Researchers are looking for proof that Asian carp are at least partially to blame for the drop-offs. “It’s just a correlation at this point,” Chick said.
Other research supports the potential that the newcomers could take over the neighborhood. Garvey and associates reported this year that Asian carp account for more than 60 percent of the biomass — the combined weight — of all fish species along the lower 150-mile stretch of the Illinois River. They also make up virtually all fish longer than 16 inches.
Such findings stir unease in the Great Lakes region, which could become the Asian carp’s next frontier. Ravenous and prolific, the carp typically weigh 30 to 40 pounds but can exceed a hefty 100 pounds. They gorge up to one-fifth of their body weight daily on plankton — tiny plants and animals that nearly all fish eat.
Many fear the carp would unravel food webs supporting a $7 billion Great Lakes fishing industry. Silver carp, the ones that leap from the water with enough force to break boaters’ noses, could give the region’s tourism a black eye.
Knowing how damaging carp can be is important because the fight against them is costing big bucks — and could get lots pricier.
Government agencies have spent more than $150 million on technology to repel the invaders, including an electric barrier in a Chicago-area canal linking Lake Michigan with the carp-infested Illinois River. Five states are suing the federal government to blockade the canal, which would take years and cost billions. Shipping and tour boat groups say that step would be as ruinous to them as Asian carp would be to the fishing industry.

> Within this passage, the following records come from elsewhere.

Lemma terminator_delim k n : is_chr (terminator k n) fld_delim = false /\ escapes fld_sep (terminator k n) false = Ok (false, false).
Proof.
  unfold terminator. destruct (k =? n - 1); (split; [by apply is_chr_ne|by apply escapes_other]).
Qed.

(** The step that ends a bare cell. *)
Lemma end_bare_ok pre s post before f after rows cells lb0 :
  let n := zlen (before ++ f :: after) in
  let k := zlen before in
  Forall (plain fld_delim fld_sep rec_delim) (chars s) -> zlen (chars s) < 8192 ->
  X = pre ++ chars s ++ terminator k n :: post ->
  forall st, st = inside false false (before ++ f :: after) k rows cells (zlen pre) \/
    s = ""%string /\ st = between (before ++ f :: after) k rows cells lb0 ->
  stp (zlen pre + zlen (chars s)) st =
    (st' ← (l ← loaded rows before f after s; Ok (between l (next k n) (rows + row_end k n) (cells + 1) (zlen pre)));
     Ok (st', false)).
Proof.
  intros n k Hp Hlen HX st Hst. destruct (read_at pre (chars s) _ _ HX) as [Hr _].
  destruct (terminator_delim k n) as [Hd He].
  assert (k < n) as Hkn.
  { unfold k, n. rewrite zlen_app, zlen_cons. pose proof (zlen_nonneg after). lia. }
  set (st1 := inside false false (before ++ f :: after) k rows cells (zlen pre)).
  assert (stp (zlen pre + zlen (chars s)) st =
    (st' ← end_bare strtof strtod X rec_delim ignore_hdr (zlen pre + zlen (chars s)) (terminator k n) st1; Ok (st', false))) as ->.
  { unfold csv_step. rewrite Hr. cbn [mbind res_bind].
    destruct (terminates_ok st1 k n eq_refl eq_refl Hkn) as [Ht _].
    destruct Hst as [->|[-> ->]]; cbn [inside between in_escape_mode in_fld is_fld_delim]; rewrite He; cbn [mbind res_bind].
    - change (set_lex true false false _ _) with st1. by rewrite Ht.
    - rewrite Hd. cbn [chars]. change (zlen (@nil ascii)) with 0. rewrite Z.add_0_r.
      change (set_lex true false false _ _) with st1. by rewrite Ht. }
  unfold end_bare. assert (chars s = chars s ≫= (fun c => [c])) as Ec.
  { clear. induction (chars s) as [|c l IH]; [done|]. cbn. f_equal. exact IH. }
  rewrite Ec at 1. rewrite (end_cell_ok (fun c => [c]) pre s (terminator k n :: post) before f after); try done.
  - destruct (terminates_ok st1 k n eq_refl eq_refl Hkn) as [_ ->]. unfold row_end.
    change (num_rows st1) with rows. change (next_fld st1) with (next k n).
    destruct (loaded rows before f after s); [|done..]. cbn. unfold between. do 3 f_equal. case_match; lia.
  - eapply Forall_impl; [exact Hp|]. intros c (_ & _ & _ & Hb & _). by left.
  - eapply Forall_impl; [exact Hp|]. by intros c (_ & _ & _ & _ & ?).
  - by rewrite <- Ec.
  - by rewrite <- Ec.
Qed.

Lemma bind_assoc {A B C} (m : res A) (g : A -> res B) (h : B -> res C) :
  (b ← (a ← m; g a); h b) = (a ← m; b ← g a; h b).
Proof. by destruct m. Qed.

Section a_cell.
Context (before after : list fld) (f : fld) (pre post : list ascii) (s : string).
Context (rows cells lb0 : Z).
Let n := zlen (before ++ f :: after).
Let k := zlen before.

Lemma field_lt : k < n.
Proof. unfold k, n. rewrite zlen_app, zlen_cons. pose proof (zlen_nonneg after). lia. Qed.

Lemma run_bare : Forall (plain fld_delim fld_sep rec_delim) (chars s) -> zlen (chars s) < 8192 ->
  X = pre ++ chars s ++ terminator k n :: post ->
  run (zlen pre) (between (before ++ f :: after) k rows cells lb0) =
    (l ← loaded rows before f after s;
     run (zlen pre + zlen (chars s) + 1) (between l (next k n) (rows + row_end k n) (cells + 1) (zlen pre))).
Proof.
  intros Hp Hlen HX. destruct (read_at pre (chars s) _ _ HX) as [_ Hi].
  pose proof (end_bare_ok pre s post before f after rows cells lb0 Hp Hlen HX) as Hend.
  assert (forall st, st = inside false false (before ++ f :: after) k rows cells (zlen pre) \/
      s = ""%string /\ st = between (before ++ f :: after) k rows cells lb0 ->
    run (zlen pre + zlen (chars s)) st =
      (l ← loaded rows before f after s;
       run (zlen pre + zlen (chars s) + 1) (between l (next k n) (rows + row_end k n) (cells + 1) (zlen pre)))) as Hrun.
  { intros st Hst. rewrite (run_fails _ _ _ false Hi (Hend st Hst)). by rewrite bind_assoc. }
  destruct s as [|c s'] eqn:Es.
  - assert (zlen (chars "") = 0) as E0 by done. rewrite E0, !Z.add_0_r in Hrun |- *. apply Hrun. by right.
  - specialize (Hrun _ (or_introl eq_refl)). etransitivity; [|exact Hrun].
    cbn [String.list_ascii_of_string] in HX, Hp |- *. apply Forall_cons in Hp as [Hc Hp].
    destruct (read_at pre [] c _ HX) as [Hr Hi0]. change (zlen []) with 0 in Hr, Hi0. rewrite Z.add_0_r in Hr, Hi0.
    rewrite (run_next _ _ (inside false false (before ++ f :: after) k rows cells (zlen pre)) false Hi0).
    + pose proof (run_plain (chars s') Hp pre [c] (terminator k n :: post) (before ++ f :: after) k rows cells (zlen pre) HX) as Hpl.
      exact Hpl.
    + unfold csv_step. rewrite Hr. cbn [mbind res_bind between in_escape_mode in_fld].
      rewrite escapes_other by apply Hc. cbn [mbind res_bind]. rewrite is_chr_ne by apply Hc.
      by rewrite terminates_plain.
Qed.

Lemma run_quoted : fld_sep <> TAB -> fld_delim = DQUOTE -> Forall (fun c => c <> Dict.NUL) (chars s) -> short s ->
  X = pre ++ (DQUOTE :: (chars s ≫= escaped) ++ [DQUOTE]) ++ terminator k n :: post ->
  run (zlen pre) (between (before ++ f :: after) k rows cells lb0) =
    (l ← loaded (rows + row_end k n) before f after s;
     run (zlen pre + zlen (DQUOTE :: (chars s ≫= escaped) ++ [DQUOTE]) + 1)
       (between l (next k n) (rows + row_end k n) (cells + 1) (zlen pre + 1))).
Proof.
  intros Htab Hq Hnul Hshort HX. set (raw := chars s ≫= escaped) in *. pose proof field_lt as Hk.
  assert (X = pre ++ DQUOTE :: raw ++ DQUOTE :: terminator k n :: post) as HX0.
  { rewrite HX. cbn. by rewrite <- app_assoc. }
  assert (X = (pre ++ [DQUOTE]) ++ raw ++ DQUOTE :: terminator k n :: post) as HX1 by (by rewrite <- app_assoc).
  destruct (read_at pre [] _ _ HX0) as [Hr0 Hi0]. change (zlen []) with 0 in Hr0, Hi0. rewrite Z.add_0_r in Hr0, Hi0.
  rewrite (run_next _ _ (inside true false (before ++ f :: after) k rows cells (zlen pre + 1)) false Hi0).
  2: { unfold csv_step. rewrite Hr0. cbn [mbind res_bind between in_escape_mode in_fld].
       rewrite escapes_other by done. cbn [mbind res_bind]. by rewrite Hq. }
  cbn iota. pose proof (run_escaped (chars s) Htab Hq (pre ++ [DQUOTE]) [] _ (before ++ f :: after) k rows cells (zlen pre + 1) HX1) as Hesc.
  cbn [app] in Hesc. fold raw in Hesc. change (zlen []) with 0 in Hesc. rewrite Z.add_0_r, zlen_snoc in Hesc. rewrite Hesc.
  destruct (read_at (pre ++ [DQUOTE]) raw _ _ HX1) as [Hr1 Hi1]. rewrite zlen_snoc in Hr1, Hi1.
  assert (X = (pre ++ [DQUOTE]) ++ (raw ++ [DQUOTE]) ++ terminator k n :: post) as HX2 by (by rewrite <- (app_assoc raw)).
  destruct (read_at (pre ++ [DQUOTE]) (raw ++ [DQUOTE]) _ _ HX2) as [Hr2 _]. rewrite !zlen_snoc, Z.add_assoc in Hr2.
  set (st1 := inside true false (before ++ f :: after) k rows cells (zlen pre + 1)).
  rewrite (run_fails _ st1 (l ← loaded (rows + row_end k n) before f after s;
    Ok (between l (next k n) (rows + row_end k n) (cells + 1) (zlen pre + 1))) true Hi1).
  - rewrite bind_assoc, zlen_cons, zlen_snoc. destruct (loaded _ _ _ _ _); [|done..]. cbn. f_equal. lia.
  - unfold csv_step. rewrite Hr1. cbn [mbind res_bind st1 inside in_escape_mode in_fld is_fld_delim].
    rewrite escapes_other by done. cbn [mbind res_bind]. rewrite Hq, is_chr_eq. cbn [andb negb].
    change (set_lex true true false _ _) with st1. unfold end_quoted. rewrite Hr2.
    change (fld_idx st1) with k. change (zlen (flds st1)) with n. change (num_rows st1) with rows.
    assert ((if k <? n - 1 then c ← Ok (terminator k n); _ ← go_BYE_if (negb (is_chr c fld_sep)); Ok rows
      else c ← Ok (terminator k n); _ ← go_BYE_if (negb (is_chr c rec_delim)); Ok (rows + 1)) = Ok (rows + row_end k n)) as ->.
    { unfold terminator, row_end. destruct (Z.eqb_spec k (n - 1)).
      - rewrite (proj2 (Z.ltb_ge _ _)) by lia. cbn. by rewrite is_chr_eq.
      - rewrite (proj2 (Z.ltb_lt _ _)) by lia. cbn. rewrite is_chr_eq. cbn. f_equal. lia. }
    cbn [mbind res_bind].
    pose proof (end_cell_ok escaped (pre ++ [DQUOTE]) s (DQUOTE :: terminator k n :: post) before f after (rows + row_end k n) st1) as Hend.
    rewrite zlen_snoc in Hend. fold raw in Hend. rewrite Hend; try done.
    + change (next_fld st1) with (next k n). by destruct (loaded _ _ _ _ _).
    + apply escaped_units.
Qed.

“This kind of research gives an early warning and justification to do everything possible to keep them out,” said Marc Gaden, spokesman for the Great Lakes Fishery Commission. “The more understanding you have of what makes these fish tick and what’s happening in the ecosystem where they’ve already invaded, the closer you get to maybe discovering ways to get them under control.”
A U.S.-Canadian team Thursday released a risk analysis for the Great Lakes. Some experts have questioned whether the lakes have enough warmth and food to support Asian carp. But the report found that the hardy fish would find hospitable conditions in bays, nearshore areas and tributary rivers feeding all five of the lakes — even chilly Superior. Warm, shallow Lake Erie, with the most abundant fish numbers, is an especially ripe target.
It could take as few as 10 pairs of males and females to establish a successful population if they can find good spawning areas, and more than 70 rivers around the Great Lakes region appear suitable, the report said. If they slip into Lake Michigan and establish a foothold, they could journey northward to Lake Huron and southward into Lake Erie within a decade, it said.
Scientists are also digging through online databases for clues about how Asian carp have affected lake ecosystems in other countries. Duane Chapman, a U.S. Geological Survey biologist, says silver carp have driven down populations of native species in Europe similar to the Great Lakes’ prized walleye and yellow perch.
Chick offered one possible explanation for why the carp’s impact hasn’t been more dramatic so far: There may be still enough food — for now — to ward off starvation in the Illinois and Mississippi rivers, which are richer with algae and zooplankton than most of the Great Lakes. So the expected die-off of other fish could take years to develop, until a tipping point is reached.
Calculating damage from Asian carp is slow and often frustrating work, thanks in part to the ever-changing nature of rivers. Fluctuating water levels, nutrient runoff and temperatures also affect fish numbers. But researchers are working to solve the mystery before the fish proliferate in the Great Lakes, determined to beat the clock and prevent the feared disaster damage.
“No one knows for sure what would happen,” Garvey said. “But we don’t want to get to that point. We’re looking at some really scary scenarios.”